I wrote an entire article on fuzzy string matching. You can read that one too, to master this awesome skill.

def call_api(cities_df, temp_unit):
    """
    Get current weather data
    for top25 cities from cities_df
    based on lat/lon
    """
    # Realtime endpoint
    weather_endpoint = "https://api.climacell.co/v3/weather/realtime"
    # Query params
    params = {
        'unit_system': temp_unit,
        'fields': 'temp',
        'apikey': os.environ['CLIMACELL_API'],
        'lat': '',
        'lon': ''
    }

    def call(row):
        """
        Function to return realtime temperature
        for each lat, lon
        """
        # Build querystring params
        params['lat'] = str(row['lat'])
        params['lon'] = str(row['lon'])
        # Make an API call
        response = requests.request("GET", weather_endpoint, params=params)
        if response.status_code == 200:
            response = json.loads(response.content)
            # Update row
            return round(float(response['temp']['value']), 1)
        else:
            response = '<400>'
            return response

    # Call for API for each row
    cities_df['Temperature'] = cities_df.apply(call, axis=1)
    # Check for status code
    if '<400>' in list(cities_df['Temperature']):
        return 400, None
    else:
        return 200, cities_df

The above function is a bit large, I even removed some parts for this article. After we get the country, a separate function will query the top 25 cities (maybe less, depends on the data) of the country based on population size and inserts it into the above function. Then, the function will use its lat and lon columns to make an API call. The API calls are made using an apply function which is much faster than for loops and more modular.

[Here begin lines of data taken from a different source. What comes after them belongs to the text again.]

Lemma balance_apply_exact op p inp s v sign :
  p_state p = RFungibleBalance v → amount_wf (fb_balance v) →
  op ∈ FungibleBalance.op.all → quantity_sign op = Some sign →
  apply_balance (Some p) op inp = Ok s →
  ∃ v' a, s = RFungibleBalance v' ∧ input_amount inp "amount" = Ok a ∧
    fb_subject v' = fb_subject v ∧ amount_wf (fb_balance v') ∧ scale (fb_balance v') = scale (fb_balance v) ∧
    aval (fb_balance v') = aval (fb_balance v) + sign * aval a ∧
    (if String.eqb op "balance.convert" then inp !! "to_unit" = Some (VString (fb_unit v'))
     else fb_unit v' = fb_unit v).
Proof.
  intros Hv Hw Hop Hsg H.
  assert (Hsub : ∀ o, Helpers.state_str p "subject" = Ok o → o = fb_subject v)
    by (unfold Helpers.state_str; rewrite Hv; cbn; intros o Ho; by res_inv Ho).
  assert (Hun : ∀ o, Helpers.state_str p "unit" = Ok o → o = fb_unit v)
    by (unfold Helpers.state_str; rewrite Hv; cbn; intros o Ho; by res_inv Ho).
  assert (Hbal : ∀ b, state_amount p "balance" = Ok b → b = fb_balance v)
    by (unfold state_amount; rewrite Hv; cbn; by intros b [= <-]).
  assert (Hto : ∀ t, Helpers.input_str inp "to_unit" = Ok t → inp !! "to_unit" = Some (VString t))
    by (intros t Et; by apply (input_str_Ok inp "to_unit" t) in Et as [? _]).
  unfold FungibleBalance.op.all in Hop.
  elem_cases Hop; subst op; cbn in Hsg; try discriminate Hsg; injection Hsg as <-;
    unfold apply_balance in H; cbn in H; res_inv H; subst s;
    repeat match goal with
    | E : Helpers.state_str p "subject" = Ok _ |- _ => apply Hsub in E; subst
    | E : Helpers.state_str p "unit" = Ok _ |- _ => apply Hun in E; subst
    | E : state_amount p "balance" = Ok _ |- _ => apply Hbal in E; subst
    | E : Helpers.input_str inp "to_unit" = Ok _ |- _ => apply Hto in E
    end;
    quantity_finish inp "amount" Hw.
Qed.

Lemma stack_apply_exact op p inp s v sign :
  p_state p = RConsumableStack v → amount_wf (cs_quantity v) →
  op ∈ ConsumableStack.op.all → quantity_sign op = Some sign →
  apply_stack (Some p) op inp = Ok s →
  ∃ v' a, s = RConsumableStack v' ∧ input_amount inp "quantity" = Ok a ∧
    cs_subject v' = cs_subject v ∧ amount_wf (cs_quantity v') ∧
    scale (cs_quantity v') = scale (cs_quantity v) ∧
    aval (cs_quantity v') = aval (cs_quantity v) + sign * aval a ∧ cs_unit v' = cs_unit v.
Proof.
  intros Hv Hw Hop Hsg H.
  assert (Hsub : ∀ o, Helpers.state_str p "subject" = Ok o → o = cs_subject v)
    by (unfold Helpers.state_str; rewrite Hv; cbn; intros o Ho; by res_inv Ho).
  assert (Hun : ∀ o, Helpers.state_str p "unit" = Ok o → o = cs_unit v)
    by (unfold Helpers.state_str; rewrite Hv; cbn; intros o Ho; by res_inv Ho).
  assert (Hbal : ∀ b, state_amount p "quantity" = Ok b → b = cs_quantity v)
    by (unfold state_amount; rewrite Hv; cbn; by intros b [= <-]).
  unfold ConsumableStack.op.all in Hop.
  elem_cases Hop; subst op; cbn in Hsg; try discriminate Hsg; injection Hsg as <-;
    unfold apply_stack in H; cbn in H; res_inv H; subst s;
    repeat match goal with
    | E : Helpers.state_str p "subject" = Ok _ |- _ => apply Hsub in E; subst
    | E : Helpers.state_str p "unit" = Ok _ |- _ => apply Hun in E; subst
    | E : state_amount p "quantity" = Ok _ |- _ => apply Hbal in E; subst
    end; quantity_finish inp "quantity" Hw.
Qed.
(* ===== verification/Settlement.v ===== *)
(** * Atomic batches and settlement

    Models the batch routes of [crates/statechronicle-executor/src/pipeline.rs] and the
    coordinators of [settlement.rs]: plain batches, value-leg settlements, cross-tenant
    batches and cross-tenant trades, each with its transaction wrapper and optional
    durable sink. *)

From Stdlib Require Import ZArith Lia Ascii String.
From stdpp Require Import prelude gmap strings.
From S2P Require Import Prelude Effect Amount Domain Profile Admission UniqueAsset Atomicity Resource Registry Executor.
Open Scope Z_scope.

Section Batches.
Context {W Handle : Type} (x : Executor W Handle).

Notation exec A := (Exec W A).

(** ** Running the intents *)

(** [run_batch]: replays contribute no events. *)
Fixpoint run_batch (intents : list ValidatedIntent) (allow_coordinated persist_intent : bool)
    : exec (list Event) :=
  match intents with
  | [] => xret []
  | validated :: rest =>
      let! produced := execute_inner x validated allow_coordinated persist_intent in
      let! events := run_batch rest allow_coordinated persist_intent in
      xret (produced ++ events)
  end.

Definition partial_replay_error (validated : ValidatedIntent) : ExecutorError :=
  XAtomicityViolation ("partial replay detected in batch: intent "
    +:+ tick (i_intent_id (v_intent validated))
    +:+ " was already claimed and replayed idempotently; the batch fails closed so no partial results escape").

(** [run_batch_fail_closed]: a replay fails the batch. *)
Fixpoint run_batch_fail_closed (intents : list ValidatedIntent) (persist_intent : bool)
    : exec (list Event) :=
  match intents with
  | [] => xret []
  | validated :: rest =>
      let! produced := execute_inner x validated false persist_intent in
      match produced with
      | [] => xlift (Err (partial_replay_error validated))
      | _ =>
          let! events := run_batch_fail_closed rest persist_intent in
          xret (produced ++ events)
      end
  end.

(** ** Group validation by the owning profile *)

(** The first loop of [validate_profile_batch]. *)
Fixpoint check_batch_identities (events : list Event) (seen : gset EventId) (tenant : option TenantId)
    : result unit ExecutorError :=
  match events with
  | [] => Ok tt
  | event :: events' =>
      if decide (e_event_id event ∈ seen) then Err (XAtomicityViolation "duplicate event id in batch")
      else if match tenant with Some first => negb (String.eqb first (e_tenant_id event)) | None => false end
      then Err (XAtomicityViolation "mixed tenant scopes in batch")
      else check_batch_identities events' ({[e_event_id event]} ∪ seen) (Some (e_tenant_id event))
  end.

Definition validate_group (intents : list ValidatedIntent) (g : IntentId * list Event)
    : result unit ExecutorError :=
  let? validated := ok_or
    (List.find (fun entry => String.eqb (i_intent_id (v_intent entry)) g.1) intents)
    (XAtomicityViolation "event has no accepted intent") in
  let intent := v_intent validated in
  let? state_type := ok_or (i_state_type intent) XStateTypeRequired in
  let? rules := map_err of_profile (resolve (profiles x) state_type (i_inputs intent)) in
  map_err of_profile (validate_events (execution_policy rules) g.2).

Definition validate_profile_batch (intents : list ValidatedIntent) (events : list Event)
    : result unit ExecutorError :=
  check_batch_identities events ∅ None ;?
  rforeach (validate_group intents) (group_by_intent events).

(** ** The transaction wrapper *)

(** Run [m] and hand its outcome on instead of failing. *)
Definition attempt {A} (m : exec A) : exec (result A ExecutorError) := fun w =>
  let (r, w') := m w in (Ok r, w').

(** A handle is taken only when there is no durable sink. *)
Definition open_handle (sink : option (BatchSink W))
    (begin_ : W → result Handle TransactionManagerError * W) : exec (option Handle) :=
  match sink with
  | None => let! h := xcall begin_ map_transaction_manager_error in xret (Some h)
  | Some _ => xret None
  end.

(** A failed rollback is only logged. *)
Definition roll_back (handle : option Handle) : exec unit :=
  match handle with
  | Some h => attempt (xcall (fun w => rollback_tx (ports x) w h) map_transaction_manager_error) ;! xret tt
  | None => xret tt
  end.

Definition commit_handle (handle : option Handle) : exec unit :=
  match handle with
  | Some h => xcall (fun w => commit_tx (ports x) w h) map_transaction_manager_error
  | None => xret tt
  end.

(** The sink is called unless there are no events. *)
Definition persist_events (sink : option (BatchSink W)) (intents : list ValidatedIntent)
    (events : list Event) : exec (result unit string) :=
  match sink, events with
  | Some sink, _ :: _ => fun w => let (r, w') := sink w intents events in (Ok r, w')
  | _, _ => xret (Ok tt)
  end.

(** The closing [match result] of the four coordinators. *)
Definition finish {A} (sink : option (BatchSink W)) (handle : option Handle)
    (intents : list ValidatedIntent) (events_of : A → list Event) (outcome : result A ExecutorError)
    : exec A :=
  match outcome with
  | Ok a =>
      let! persisted := persist_events sink intents (events_of a) in
      match persisted with
      | Err error => roll_back handle ;! xlift (Err (XStore error))
      | Ok _ => commit_handle handle ;! xret a
      end
  | Err error =>
      roll_back handle ;!
      xlift (Err (XAtomicityViolation (executor_error_to_string error)))
  end.

Definition is_some_sink (sink : option (BatchSink W)) : bool :=
  match sink with Some _ => true | None => false end.

(** ** Single-tenant batches *)

Definition execute_batch_inner (intents : list ValidatedIntent) (sink : option (BatchSink W))
    : exec (list Event) :=
  match intents with
  | [] => xlift (Err (XAtomicityViolation "empty batch"))
  | first :: _ =>
      let! handle := open_handle sink (fun w => begin_tx (ports x) w (i_tenant_id (v_intent first))) in
      let! outcome := attempt
        (let! events := run_batch_fail_closed intents (is_some_sink sink) in
         xlift (validate_profile_batch intents events) ;!
         xret events) in
      finish sink handle intents (fun events => events) outcome
  end.

Definition execute_batch (intents : list ValidatedIntent) : exec (list Event) :=
  execute_batch_inner intents None.

Definition execute_batch_durable (intents : list ValidatedIntent) (sink : BatchSink W)
    : exec (list Event) := execute_batch_inner intents (Some sink).

(** The items of a player batch, checked one by one before the batch runs. *)
Fixpoint check_player_items (items : list (ValidatedIntent * AuthenticatedPrincipal))
    (authorizer : Authorizer W) (registry : KeyResolver W) : exec unit :=
  match items with
  | [] => xret tt
  | (validated, principal) :: rest =>
      let! signature := xlift (require_signature validated) in
      authorized validated principal authorizer ;!
      resolve_key validated principal registry signature ;!
      check_player_items rest authorizer registry
  end.

Definition execute_player_batch_durable_with_key_registry
    (items : list (ValidatedIntent * AuthenticatedPrincipal)) (authorizer : Authorizer W)
    (registry : KeyResolver W) (sink : BatchSink W) : exec (list Event) :=
  check_player_items items authorizer registry ;!
  execute_batch_durable (map fst items) sink.

(** ** Settlement *)

Definition settle_intents_of (intents : list ValidatedIntent) : list Intent :=
  List.filter (fun i => String.eqb (i_operation i) trade_settle) (map v_intent intents).

Definition execute_settle_inner (intents : list ValidatedIntent) (sink : option (BatchSink W))
    : exec (list Event) :=
  match intents with
  | [] => xlift (Err (XAtomicityViolation "empty settle batch"))
  | first :: _ =>
      let! handle := open_handle sink (fun w => begin_tx (ports x) w (i_tenant_id (v_intent first))) in
      let! outcome := attempt
        (let! events := run_batch intents true (is_some_sink sink) in
         xlift (map_err of_profile (validate_batch_consistency events)) ;!
         xlift (map_err of_profile (validate_settle_batch events (settle_intents_of intents))) ;!
         xret events) in
      finish sink handle intents (fun events => events) outcome
  end.

Definition execute_settle (intents : list ValidatedIntent) : exec (list Event) :=
  execute_settle_inner intents None.
Definition execute_settle_durable (intents : list ValidatedIntent) (sink : BatchSink W) : exec (list Event) :=
  execute_settle_inner intents (Some sink).

(** ** Cross-tenant routes *)

(** [by_name]: the intents of each tenant in input order, tenants sorted. *)
Definition partition_by_tenant (intents : list ValidatedIntent) : list (TenantId * list ValidatedIntent) :=
  group_by (fun v => i_tenant_id (v_intent v)) intents.

Fixpoint run_cross_tenant_legs (by_name : list (TenantId * list ValidatedIntent))
    (allow_coordinated persist_intent : bool) : exec (list TenantEventGroup) :=
  match by_name with
  | [] => xret []
  | (name, sub_intents) :: rest =>
      let! events := run_batch sub_intents allow_coordinated persist_intent in
      let! groups := run_cross_tenant_legs rest allow_coordinated persist_intent in
      xret (mkGroup name events :: groups)
  end.

Definition group_events (groups : list TenantEventGroup) : list Event := flat_map g_events groups.

Definition execute_cross_tenant_inner (intents : list ValidatedIntent) (sink : option (BatchSink W))
    : exec (list TenantEventGroup) :=
  let by_name := partition_by_tenant intents in
  let sorted_tenants := map fst by_name in
  if (length sorted_tenants <? 2)%nat then
    xlift (Err (XAtomicityViolation "cross-tenant batch requires at least two distinct tenants"))
  else
    let! handle := open_handle sink (fun w => begin_multi (ports x) w sorted_tenants) in
    let! outcome := attempt
      (let! groups := run_cross_tenant_legs by_name false (is_some_sink sink) in
       xlift (map_err of_profile (validate_cross_tenant_consistency groups)) ;!
       xret groups) in
    finish sink handle intents group_events outcome.

Definition execute_cross_tenant_trade_inner (intents : list ValidatedIntent) (manifest : TradeManifest)
    (sink : option (BatchSink W)) : exec (list TenantEventGroup) :=
  let by_name := partition_by_tenant intents in
  let sorted_tenants := map fst by_name in
  if (length sorted_tenants <? 2)%nat then
    xlift (Err (XAtomicityViolation "cross-tenant trade requires at least two distinct tenants"))
  else
    let! handle := open_handle sink (fun w => begin_multi (ports x) w sorted_tenants) in
    let! outcome := attempt
      (let! groups := run_cross_tenant_legs by_name true (is_some_sink sink) in
       xlift (map_err of_profile (validate_cross_tenant_trade groups manifest (settle_intents_of intents))) ;!
       xret groups) in
    finish sink handle intents group_events outcome.

Definition execute_cross_tenant (intents : list ValidatedIntent) : exec (list TenantEventGroup) :=
  execute_cross_tenant_inner intents None.
Definition execute_cross_tenant_durable (intents : list ValidatedIntent) (sink : BatchSink W)
    : exec (list TenantEventGroup) :=
  execute_cross_tenant_inner intents (Some sink).
Definition execute_cross_tenant_trade (intents : list ValidatedIntent) (manifest : TradeManifest)
    : exec (list TenantEventGroup) :=
  execute_cross_tenant_trade_inner intents manifest None.
Definition execute_cross_tenant_trade_durable (intents : list ValidatedIntent) (manifest : TradeManifest)
    (sink : BatchSink W) : exec (list TenantEventGroup) :=
  execute_cross_tenant_trade_inner intents manifest (Some sink).
End Batches.
Lemma tally_fold w intent members t :
  let t' := foldl (tally_member w intent) t members in
  (clean t' ↔ clean t ∧ Forall (fun m => ∃ o, allows w intent m o) members) ∧
  ∀ o, o ∈ at_outcomes t' ↔ o ∈ at_outcomes t ∨ Exists (fun m => allows w intent m o) members.
Proof.
  revert t. induction members as [|m members IH]; intros t; cbn [foldl].
  { split; [by rewrite Forall_nil; tauto|]. intros o. rewrite Exists_nil. tauto. }
  destruct (IH (tally_member w intent t m)) as [H1 H2]. cbn zeta in *. rewrite H1.
  setoid_rewrite H2. clear IH H1 H2.
  setoid_rewrite Forall_cons. setoid_rewrite Exists_cons.
  assert ((clean (tally_member w intent t m) ↔ clean t ∧ ∃ o, allows w intent m o) ∧
    ∀ o, o ∈ at_outcomes (tally_member w intent t m) ↔ o ∈ at_outcomes t ∨ allows w intent m o) as [H1 H2];
    [|split; [rewrite H1; tauto|intros o; rewrite H2; tauto]].
  unfold tally_member, allows, clean. destruct (evaluate m w _ _ _ _) as [o|[]]; cbn;
    [|split; [naive_solver|intros; split; [auto|naive_solver]]..].
  destruct (bool_decide_reflect (tg_result o = Allow)); cbn.
  - split; [naive_solver|]. intros o'. rewrite elem_of_app, list_elem_of_singleton. naive_solver.
  - split; [naive_solver|]. intros o'. naive_solver.
Qed.

Lemma oldest_le outcomes t o : oldest outcomes = Some t → o ∈ outcomes → t ≤ tg_evaluated_at o.
Proof.
  unfold oldest. destruct outcomes as [|o0 outcomes]; [set_solver|]. cbn. intros [= <-].
  assert (H : ∀ l b, foldl Z.min b (map tg_evaluated_at l) ≤ b ∧
    ∀ o, o ∈ l → foldl Z.min b (map tg_evaluated_at l) ≤ tg_evaluated_at o).
  { induction l as [|a l IH]; intros b; cbn; [split; [lia|set_solver]|].
    destruct (IH (Z.min b (tg_evaluated_at a))) as [I1 I2]. split; [lia|].
    intros o' [->|Ho]%elem_of_cons; [lia|auto]. }
  destruct (H outcomes (tg_evaluated_at o0)) as [H1 H2]. intros [->|Ho]%elem_of_cons; auto.
Qed.

(** The configured evaluators meet an aggregation policy, at a given world. *)
Definition policy_met (pol : AggregationPolicy) (w : W) (intent : Intent) : Prop :=
  trustgrant (ports x) ≠ [] ∧
  match pol with
  | RequireAll => Forall (fun m => ∃ o, allows w intent m o) (trustgrant (ports x))
  | AnyOf => Exists (fun m => ∃ o, allows w intent m o) (trustgrant (ports x))
  end.

(** The primary evaluator, where one is configured, holds the proof to be fresh. *)
Definition fresh (w : W) (proof : AuthorityProof) : Prop :=
  ∀ primary rest, trustgrant (ports x) = primary :: rest →
    check_revocation_freshness primary w proof = Ok tt.

Lemma tally_outcomes w intent o : o ∈ at_outcomes (tally x w intent) ↔
  Exists (fun m => allows w intent m o) (trustgrant (ports x)).
Proof.
  destruct (tally_fold w intent (trustgrant (ports x)) (mkTally [] false false None)) as [_ H].
  rewrite (H o). cbn. set_solver.
Qed.

Lemma tally_pass_met pol w intent : trustgrant (ports x) ≠ [] →
  tally_pass pol (tally x w intent) = true → policy_met pol w intent.
Proof.
  intros Hne Hp. split; [done|].
  destruct (tally_fold w intent (trustgrant (ports x)) (mkTally [] false false None)) as [Hcl _].
  fold (tally x w intent) in Hcl. cbn zeta in Hcl. pose proof (tally_outcomes w intent) as Hout.
  set (t := tally x w intent) in *. destruct pol; cbn in Hp.
  - apply Hcl. unfold clean. destruct (at_denied t), (at_stale t), (at_unavailable t); done.
  - destruct (at_outcomes t) as [|o os]; [done|].
    assert (Hx : Exists (fun m => allows w intent m o) (trustgrant (ports x))) by (apply Hout; left).
    eapply Exists_impl; [exact Hx|]. cbn. eauto.
Qed.

(** A tally that passes has an allowing member, so the proof is never dated by the
    clock. *)
Lemma policy_met_outcome pol w intent : policy_met pol w intent →
  at_outcomes (tally x w intent) ≠ [].
Proof.
  intros [Hne Hm] E.
  assert (Exists (fun m => ∃ o, allows w intent m o) (trustgrant (ports x))) as Hx.
  { destruct pol; [|done]. destruct (trustgrant (ports x)); [done|]. left. by inversion Hm. }
  apply Exists_exists in Hx as (m & Hin & o & Ho).
  assert (o ∈ at_outcomes (tally x w intent)) as Hi by (apply tally_outcomes, Exists_exists; eauto).
  rewrite E in Hi. by apply elem_of_nil in Hi.
Qed.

After the temperatures are fetched, they will be stored back into the data frame as a separate column to be plotted later:.

def map_plot(df, country):
    """
    A function to plot a scatter_mapbox
    of plotly
    """
    # Get time for the moment
    now = datetime.now().strftime('%Y-%m-%d %H:%M:%S')
    # Construct the figure
    fig = px.scatter_mapbox(df, hover_data=['Temperature', 'City'],
                            lat='lat', lon='lon',
                            color='Temperature', size='size',
                            color_continuous_scale=px.colors.cyclical.IceFire,
                            zoom=zoom)
    fig.update_traces(textposition='top center')
    fig.update_layout(title_text=f'Temperatures for {now}, {country.title()}', title_x=0.5)

    return fig

Finally, we plot the data frame and the results with map_plot. It plots each (lat, lon) pair as a separate point on scatterp_mapbox. The dots will be colored with a sequential palette using the temperatures. Hovering over the points will display the temperature for that coordinate location.

The dropdown method is performed in a similar manner. For the single coordinate method, instead of inputting a data frame of 25 rows, only one row will be inserted though I created separate functions for each task.